All of these terms have been used to describe interventions to improve cognition. “Rehabilitation” and “remediation” imply a return to completely normal cognitive performance, and in many populations with cognitive impairments, this is simply not a realistic goal. For this reason, I prefer the term “cognitive training,” which is an accurate description of the intervention itself and suggests that by engaging in training and using cognitive strategies habitually, people can improve their cognitive performance and functioning.
Why do you advocate for compensatory cognitive training rather than restorative approaches? What about all those commercially-available software packages?
There are four main reasons why I recommend compensatory cognitive training:
There is scientific evidence that it is effective for many people with different types of cognitive impairments, and that cognitive improvements translate into improved real-world functioning.
Compensatory strategies can work regardless of the cause of cognitive impairment.
Using compensatory strategies allows people to work around their cognitive impairments and has the potential to induce brain plasticity (because the brain can change when people use it differently).
Compensatory cognitive training is recovery-oriented in its focus on linking strategy use to goals and roles in the community.
There are now many commercially-available software packages offering restorative cognitive training, some designed to improve cognition via repeated drills of basic cognitive abilities (for example, auditory attention and discrimination of sounds of different pitches), and some that are more similar to computer games. There is some compelling scientific evidence that participants using these programs can improve on the practiced tasks and in other areas of cognition.
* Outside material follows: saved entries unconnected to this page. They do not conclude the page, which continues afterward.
Lemma floors_verdict `{FilterEngineLaws} specs f :
  floors specs -> lets_through specs f = forallb (sublayer_allows specs f) [Baseline; Dns; Persistent].
Proof.
  intros Hf. unfold floors in Hf. rewrite Forall_forall in Hf. apply eq_bool_prop_intro.
  rewrite !Is_true_true. split.
  - intros Hl. apply forallb_forall. intros sub _. unfold sublayer_allows.
    destruct (existsb (hit false sub f) specs) eqn:Hp; [apply orb_true_r|].
    destruct (existsb (hit true sub f) specs) eqn:Hb; [|done]. apply hit_spec in Hb as (b & B1 & B2 & B3 & B4).
    rewrite (block_decides specs f b) in Hl; [done..|]. intros p P1 P2 P3 P4.
    apply not_true_iff_false in Hp. destruct Hp. apply hit_spec. exists p. by rewrite P2.
  - intros Hl. apply permit_decides. intros b B1 B2 B3.
    assert (sublayer_allows specs f (sublayer b) = true) as Hs.
    { rewrite forallb_forall in Hl. apply Hl. destruct (sublayer b); cbn; auto. }
    unfold sublayer_allows in Hs. rewrite (proj2 (hit_spec true (sublayer b) f specs)) in Hs by eauto.
    cbn in Hs. apply hit_spec in Hs as (p & P1 & P2 & P3 & P4). exists p. split_and!; [done..|].
    pose proof (Hf b B1) as Wb. pose proof (Hf p P1) as Wp. rewrite B2 in Wb. rewrite P2 in Wp. lia.
Qed.

(** * The filters, group by group *)

(** What the conditions on one key say. *)
Definition group (f : Flow) (k : FieldKey) (cs : list WfpCondition) : bool :=
  existsb (fun d => bool_decide (FieldGuid (field d) = k) && holds d f) cs.

Lemma group_app f k a b : group f k (a ++ b) = group f k a || group f k b.
Proof. apply existsb_app. Qed.

Lemma group_map {A} f k (F : A -> WfpCondition) k' l :
  (forall x, FieldGuid (field (F x)) = k') ->
  group f k (map F l) = bool_decide (k' = k) && existsb (fun x => holds (F x) f) l.
Proof.
  intros HF. induction l as [|x l IH]; cbn; [by rewrite andb_false_r|]. change (existsb _ (map F l)) with (group f k (map F l)).
  rewrite IH, HF. by destruct (bool_decide _).
Qed.

Lemma groups_map {A} (g : FieldKey -> bool) (F : A -> WfpCondition) k l :
  (forall x, FieldGuid (field (F x)) = k) ->
  forallb (fun c => g (FieldGuid (field c))) (map F l) = bool_decide (l = []) || g k.
Proof.
  intros HF. induction l as [|x l IH]; cbn; [done|]. rewrite IH, HF. destruct (g k); cbn; [by rewrite orb_true_r|].
  done.
Qed.

(** The addresses of a permit joined to a query's conditions. *)
Lemma dns_matches {A} n l b w (F : A -> WfpCondition) k xs f :
  (forall x, FieldGuid (field (F x)) = k) -> k <> IP_PROTOCOL -> k <> IP_REMOTE_PORT ->
  matches (mkSpec n l Dns b w (dns_conditions ++ map F xs)) f =
  bool_decide (fl_layer f = l) && udp_or_tcp f && (fl_remote_port f =? kPortDns) &&
  (bool_decide (xs = []) || existsb (fun x => holds (F x) f) xs).
Proof.
  intros HF H1 H2. unfold matches. cbn [layer conditions].
  set (g := fun k' => group f k' (dns_conditions ++ map F xs)).
  change (bool_decide (fl_layer f = l) &&
    forallb (fun c => g (FieldGuid (field c))) (dns_conditions ++ map F xs) = 
    bool_decide (fl_layer f = l) && udp_or_tcp f && (fl_remote_port f =? kPortDns) &&
    (bool_decide (xs = []) || existsb (fun x => holds (F x) f) xs)).
  rewrite forallb_app, (groups_map g F k) by done.
  change (forallb (fun c => g (FieldGuid (field c))) dns_conditions)
    with (g IP_PROTOCOL && (g IP_PROTOCOL && (g IP_REMOTE_PORT && true))).
  unfold g.
  rewrite !group_app, !(group_map _ _ F k) by done. rewrite (bool_decide_eq_false_2 (k = IP_PROTOCOL)) by done.
  rewrite (bool_decide_eq_false_2 (k = IP_REMOTE_PORT)), (bool_decide_eq_true_2 (k = k)) by done. cbn [andb].
  assert (bool_decide (xs = []) || (group f k dns_conditions || existsb (fun x => holds (F x) f) xs) =
    bool_decide (xs = []) || existsb (fun x => holds (F x) f) xs) as ->.
  { unfold group, dns_conditions. cbn. do 2 (rewrite (bool_decide_eq_false_2 (_ = k)) by congruence). done. }
  unfold group, dns_conditions, udp_or_tcp. cbn. rewrite ?orb_false_r, ?andb_true_r.
  destruct (bool_decide (fl_layer f = l)), (_ =? kProtoUdp), (_ =? kProtoTcp), (_ =? kPortDns); done.
Qed.

(** Decides the equations between constructors, and the cases of the tests. *)
Ltac decide_closed :=
  repeat match goal with
  | |- context [@bool_decide (?a = ?b) ?d] =>
      let r := eval vm_compute in (@bool_decide (a = b) d) in
      match r with
      | true => change (@bool_decide (a = b) d) with true
      | false => change (@bool_decide (a = b) d) with false
      end
  end.

Lemma existsb_when {A} (P : A -> bool) b l : existsb P (when b l) = b && existsb P l.
Proof. by destruct b. Qed.

Ltac hits :=
  rewrite ?existsb_app, ?existsb_when; unfold hit, matches;
  cbn [existsb forallb both_v4 both_v6 map block sublayer layer conditions app Bool.eqb field cmatch number
    holds numeric CondAppId CondLoopback CondLocalInterface CondProtocol CondLocalPort CondRemotePort cond_number
    CondRemoteV4 CondV6 app_path FieldGuid dns_conditions PushUdpTcp
    fl_layer fl_app fl_flags fl_luid fl_protocol fl_local_port fl_remote_port fl_local4 fl_remote4 fl_local6 fl_remote6];
  decide_closed; cbn [andb orb negb].


(** The addresses of a permit that has no other condition. *)
Lemma address_matches {A} n l sub b w (F : A -> WfpCondition) k xs f :
  (forall x, FieldGuid (field (F x)) = k) -> xs <> [] ->
  matches (mkSpec n l sub b w (map F xs)) f = bool_decide (fl_layer f = l) && existsb (fun x => holds (F x) f) xs.
Proof.
  intros HF Hx. unfold matches. cbn [layer conditions].
  change (forallb _ ?l) with (forallb (fun c => (fun k => group f k (map F xs)) (FieldGuid (field c))) (map F xs)).
  rewrite (groups_map _ F k), (group_map _ _ F k) by done.
  by rewrite (bool_decide_eq_true_2 (k = k)), (bool_decide_eq_false_2 (xs = [])).
Qed.

Lemma lan_v4_is_bypass a :
  existsb (fun p => in_v4 (CondRemoteV4 (network p) (prefix p)) a) kLocalBypassV4 = IsLocalBypassV4 a.
Proof. reflexivity. Qed.

Lemma lan_v6_is_bypass a :
  existsb (fun p => in_v6 (CondRemoteV6Prefix p) a) kLocalBypassV6 =
  let x := FromBytes a 128 in IsLocalBypassV6 (hi x) (lo x) && negb ((hi x =? 0) && (lo x =? 1)).
Proof.
  unfold in_v6. set (x := FromBytes a 128). unfold IsLocalBypassV6. cbn zeta.
  destruct ((hi x =? 0) && (lo x =? 1)) eqn:E; cbn [negb].
  - bool_hyps. replace (hi x) with 0 by lia. replace (lo x) with 1 by lia. reflexivity.
  - rewrite andb_true_r. reflexivity.
Qed.

Lemma in_v4_host a b : in_v4 (CondRemoteV4 b 32) a = (u32 a =? u32 b).
Proof.
  unfold in_v4. cbn [v4_prefix v4_addr CondRemoteV4]. change (V4Mask 32) with (Z.ones 32).
  by rewrite !Z.land_ones by lia.
Qed.

Lemma lan_v4_matches n l sub b w f :
  matches (mkSpec n l sub b w lan_v4) f = bool_decide (fl_layer f = l) && IsLocalBypassV4 (fl_remote4 f).
Proof. rewrite <- lan_v4_is_bypass.
  by apply (address_matches n l sub b w (fun p => CondRemoteV4 (network p) (prefix p)) IP_REMOTE_ADDRESS kLocalBypassV4 f). Qed.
However, meta-analyses that have aggregated the results across studies have shown that repeated drill and practice interventions don’t appear to have effects on real-world functioning unless they are combined with strategy coaching. (Wykes et al., 2011; McGurk et al., 2007; Rees, 2007; Schutz, 2007). My usual advice to clients and clinicians is that computerized cognitive training programs may be effective, but are more likely to be effective if they are combined with compensatory cognitive training.
What are the theories behind CogSMART?
There are two main theories underlying the CogSMART approach:
Cognitive compensation. By working around impairments (similar to using a cane to support a weak leg), we can take advantage of an individual’s cognitive strengths, use different strategies, and use different brain areas to perform cognitively-demanding tasks.
Habit learning. Habits – good or bad – are hard to break because they are particularly resistant to forgetting. Habit learning relies on neostriatal pathways in the brain, which are often intact, rather than declarative memory systems, which may be impaired.
Why did you choose to focus on prospective memory, attention, learning/memory, and executive functioning?
These are the four cognitive domains targeted in CogSMART because they are highly relevant for everyday functioning, and because there is scientific evidence that they can improve with the application of effective strategies. Prospective memory is important because it is the ability to remember to do things (like take medications, call a friend for her birthday, pick up milk on the way home, etc.). Often times, people who report memory difficulties will give examples of prospective memory failures. We provide strategies for effective calendar use as well as shorter-term prospective memory strategies. Attention is emphasized because it is the building block of learning and memory. We can’t learn or remember things that we don’t pay attention to in the first place. Therefore, we focus on paying attention during conversations and while completing tasks. Learning and memory are included because most people with cognitive impairments report memory difficulties. We know that information that is deeply encoded or learned is more likely to be remembered, so we focus mainly on encoding strategies. Executive functioning involves problem-solving, planning, organization, and cognitive flexibility. These, too, are common difficulties for people who have cognitive impairments, and can improve with habitual use of effective strategies.
How long does CogSMART take?
CogSMART can be delivered in 12 one-hour sessions if done individually, or 12 two-hour classes if done in groups. Follow-up “booster sessions” may be helpful to further hone strategy use in the real world.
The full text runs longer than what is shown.